#### Your objective:
Show all lines of the listing that contain the word "assert".
------ Recorded information ------
(** Resuming a reverse scan at a key of the store, and skipping that key,
    continues exactly where the previous page stopped. *)
Lemma reverse_scan_resume m p before k v after :
  rev_prefix_entries m p = before ++ (k, v) :: after →
  ∃ rest, seek_entries m true k = (k, v) :: rest ∧
          take_while (has_prefix p) rest = after.
Proof.
  unfold rev_prefix_entries, prefix_entries. rewrite <- lfilter_reverse. intros Heq.
  assert ((k, v) ∈ List.filter (has_prefix p) (reverse (sorted_entries m)))
    as [Hr Hp]%elem_of_lfilter by (rewrite Heq; set_solver).
  apply list_elem_of_split in Hr as (A & B & HAB).
  destruct (seek_rev_split _ _ _ _ _ HAB) as (Hseek & HsB & HfB).
  exists B. split; [done|].
  rewrite (take_while_filter _ (flip key_le)); [| done |].
  - pose proof (rev_entries_NoDup m) as Hnd. apply NoDup_fmap_1 in Hnd.
    assert (NoDup (List.filter (has_prefix p) (reverse (sorted_entries m)))) as Hnd'.
    { apply NoDup_ListNoDup, List.NoDup_filter. by apply NoDup_ListNoDup. }
    rewrite HAB, List.filter_app in Heq, Hnd'. simpl in *. rewrite Hp in Heq, Hnd'.
    by apply NoDup_split_unique in Heq as [_ ?].
  - intros [k1 v1] [k2 v2] H1 H2; unfold key_le, has_prefix; simpl in *. intros Hle Hp2.
    eapply prefix_convex; [exact Hle|apply (HfB _ H1)|exact Hp2|exact Hp].
Qed.

(** A sorted list without duplicate keys is determined by its elements. *)
Lemma prefix_entries_unique m p l :
  StronglySorted key_le l → NoDup l.*1 →
  (∀ k v, (k, v) ∈ l ↔ m !! k = Some v ∧ String.prefix p k = true) →
  prefix_entries m p = l.
Proof.
  intros Hs Hnd Hel.
  assert (∀ k v, (k, v) ∈ prefix_entries m p ↔ (k, v) ∈ l) as Heq.
  { intros k v. unfold prefix_entries. by rewrite elem_of_lfilter, elem_of_sorted_entries, Hel. }
  assert (NoDup (prefix_entries m p).*1) as Hnd'
    by (apply lfilter_keys_NoDup, sorted_entries_keys_NoDup).
  eapply (StronglySorted_unique_strong key_le).
  - intros [k1 v1] [k2 v2] H1 H2 Hle1 Hle2. unfold key_le in *; simpl in *.
    assert (k1 = k2) as <- by (by apply str_le_antisym).
    apply Heq, Hel in H1 as [H1 _]. apply Hel in H2 as [H2 _]. congruence.
  - apply StronglySorted_lfilter, sorted_entries_sorted.
  - done.
  - apply NoDup_Permutation; [by eapply NoDup_fmap_1..|]. intros []. apply Heq.
Qed.

Lemma prefix_entries_sorted m p : StronglySorted key_le (prefix_entries m p).
Proof. apply StronglySorted_lfilter, sorted_entries_sorted. Qed.

Lemma prefix_entries_NoDup m p : NoDup (prefix_entries m p).*1.
Proof. apply lfilter_keys_NoDup, sorted_entries_keys_NoDup. Qed.

Lemma elem_of_prefix_entries m p k v :
  (k, v) ∈ prefix_entries m p ↔ m !! k = Some v ∧ String.prefix p k = true.
Proof. unfold prefix_entries. by rewrite elem_of_lfilter, elem_of_sorted_entries. Qed.

(** Removing the first entry under a prefix leaves the others, in order. *)
Lemma prefix_entries_delete_head m p k v l :
  prefix_entries m p = (k, v) :: l → prefix_entries (delete k m) p = l.
Proof.
  intros Heq. pose proof (prefix_entries_sorted m p) as Hs.
  pose proof (prefix_entries_NoDup m p) as Hnd. rewrite Heq in Hs, Hnd.
  inversion Hs as [|? ? Hs' _]; subst. rewrite fmap_cons in Hnd.
  apply NoDup_cons in Hnd as [Hn Hnd]. simpl in Hn.
  apply prefix_entries_unique; [done|done|]. intros k' v'.
  assert ((k', v') ∈ prefix_entries m p ↔ (k', v') = (k, v) ∨ (k', v') ∈ l) as Hel
    by (by rewrite Heq, elem_of_cons).
  rewrite elem_of_prefix_entries in Hel. rewrite lookup_delete_Some. split.
  - intros Hin. assert (k' ≠ k) by (intros ->; by apply Hn, (list_elem_of_fmap_2 fst _ (k, v'))).
    naive_solver.
  - intros [[Hne Hk] Hp]. destruct (proj1 Hel (conj Hk Hp)); [congruence|done].
Qed.

Lemma prefix_entries_insert_other m p k v : String.prefix p k = false →
  prefix_entries (<[k := v]> m) p = prefix_entries m p.
Proof.
  intros Hp. apply prefix_entries_unique.
  - apply prefix_entries_sorted.
  - apply prefix_entries_NoDup.
  - intros k' v'. rewrite elem_of_prefix_entries. split; intros [Hk Hp'];
      (split; [|done]); (rewrite lookup_insert_ne in * by congruence); done.
Qed.

(** ** Pages

    The two repositories page through a key space in the same way: a reverse
    iterator is positioned above every key of the prefix, or at the cursor,
    whose own entry is skipped. *)

Definition valid_for_prefix (prefix : string) (it : list entry) : bool :=
  match it with item :: _ => has_prefix prefix item | [] => false end.

Definition page_seek_key (prefix : string) (cursor : option string) : string :=
  match cursor with
  | None => prefix +:+ "9999999999999999999"
  | Some c => prefix +:+ c
  end.

(** Where a cursor stands in the key space: nothing read yet, or just after
    the entry the cursor names; [rest] is what is left to read. *)
Definition position (m : gmap string string) (prefix : string) (cursor : option string)
    (rest : list entry) : Prop :=
  match cursor with
  | None => rev_prefix_entries m prefix = rest
  | Some c => ∃ before v, rev_prefix_entries m prefix = before ++ (prefix +:+ c, v) :: rest
  end.

(** The iterator of a page, [Seek] and skip done, has exactly the rest to
    read. *)
Lemma page_scan m prefix cursor rest :
  (∀ k v, m !! k = Some v → String.prefix prefix k = true →
     String.le k (prefix +:+ "9999999999999999999")) →
  position m prefix cursor rest →
  let it := seek_entries m true (page_seek_key prefix cursor) in
  take_while (has_prefix prefix)
    (if bool_decide (cursor ≠ None) && valid_for_prefix prefix it then tail it else it) = rest.
Proof.
  intros Htop Hpos. destruct cursor as [c|]; simpl in Hpos; simpl page_seek_key.
  - destruct Hpos as (before & v & Hpos).
    apply reverse_scan_resume in Hpos as (rest' & Hseek & Hrest).
    rewrite Hseek. simpl. unfold has_prefix at 2; simpl. by rewrite prefix_app.
  - rewrite bool_decide_eq_false_2 by (by intros []). cbn [andb].
    rewrite reverse_scan_all, Hpos; [done|apply prefix_app|done].
Qed.

(** A page that ends on key [k] leaves the cursor [k] (without the prefix)
    just before the rest. *)
Lemma position_next m prefix cursor pg k v rest :
  position m prefix cursor (pg ++ rest) → last pg = Some (k, v) →
  position m prefix (Some (str_drop (String.length prefix) k)) rest.
Proof.
  intros Hpos [pre ->]%last_Some. simpl.
  assert (∃ before, rev_prefix_entries m prefix = before ++ (k, v) :: rest) as [before Hb].
  { destruct cursor as [c|]; simpl in Hpos.
    - destruct Hpos as (before & v' & ->).
      exists (before ++ (prefix +:+ c, v') :: pre). by rewrite <- !app_assoc.
    - exists pre. by rewrite Hpos, <- app_assoc. }
  assert ((k, v) ∈ rev_prefix_entries m prefix) as Hin by (rewrite Hb; set_solver).
  apply elem_of_rev_prefix_entries in Hin as [_ [s ->]%prefix_spec].
  rewrite str_drop_app. by exists before, v.
Qed.

Lemma position_elem m prefix cursor rest k v :
  position m prefix cursor rest → (k, v) ∈ rest →
  m !! k = Some v ∧ String.prefix prefix k = true.
Proof.
  intros Hpos Hin. apply elem_of_rev_prefix_entries.
  destruct cursor as [c|]; simpl in Hpos; [|by rewrite Hpos].
  destruct Hpos as (before & v' & ->). set_solver.
Qed.

Lemma elem_of_seek_entries m rev key e : e ∈ seek_entries m rev key → m !! e.1 = Some e.2.
Proof.
  unfold seek_entries. destruct e as [k v]. rewrite <- elem_of_sorted_entries.
  destruct rev; intros [H _]%elem_of_lfilter; [by apply elem_of_reverse|done].
Qed.

Lemma elem_of_take_while {A} (P : A → bool) l x : x ∈ take_while P l → x ∈ l ∧ P x = true.
Proof.
  induction l as [|y l IH]; simpl; [by inversion 1|].
  destruct (P y) eqn:E; [|by inversion 1].
  intros [->|Hx]%elem_of_cons; [split; [left|done]|].
  destruct (IH Hx). split; [by right|done].
Qed.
------
#### Result of the task:
  assert ((k, v) ∈ List.filter (has_prefix p) (reverse (sorted_entries m)))
    assert (NoDup (List.filter (has_prefix p) (reverse (sorted_entries m)))) as Hnd'.
  assert (∀ k v, (k, v) ∈ prefix_entries m p ↔ (k, v) ∈ l) as Heq.
  assert (NoDup (prefix_entries m p).*1) as Hnd'
    assert (k1 = k2) as <- by (by apply str_le_antisym).
  assert ((k', v') ∈ prefix_entries m p ↔ (k', v') = (k, v) ∨ (k', v') ∈ l) as Hel
  - intros Hin. assert (k' ≠ k) by (intros ->; by apply Hn, (list_elem_of_fmap_2 fst _ (k, v'))).
  assert (∃ before, rev_prefix_entries m prefix = before ++ (k, v) :: rest) as [before Hb].
  assert ((k, v) ∈ rev_prefix_entries m prefix) as Hin by (rewrite Hb; set_solver).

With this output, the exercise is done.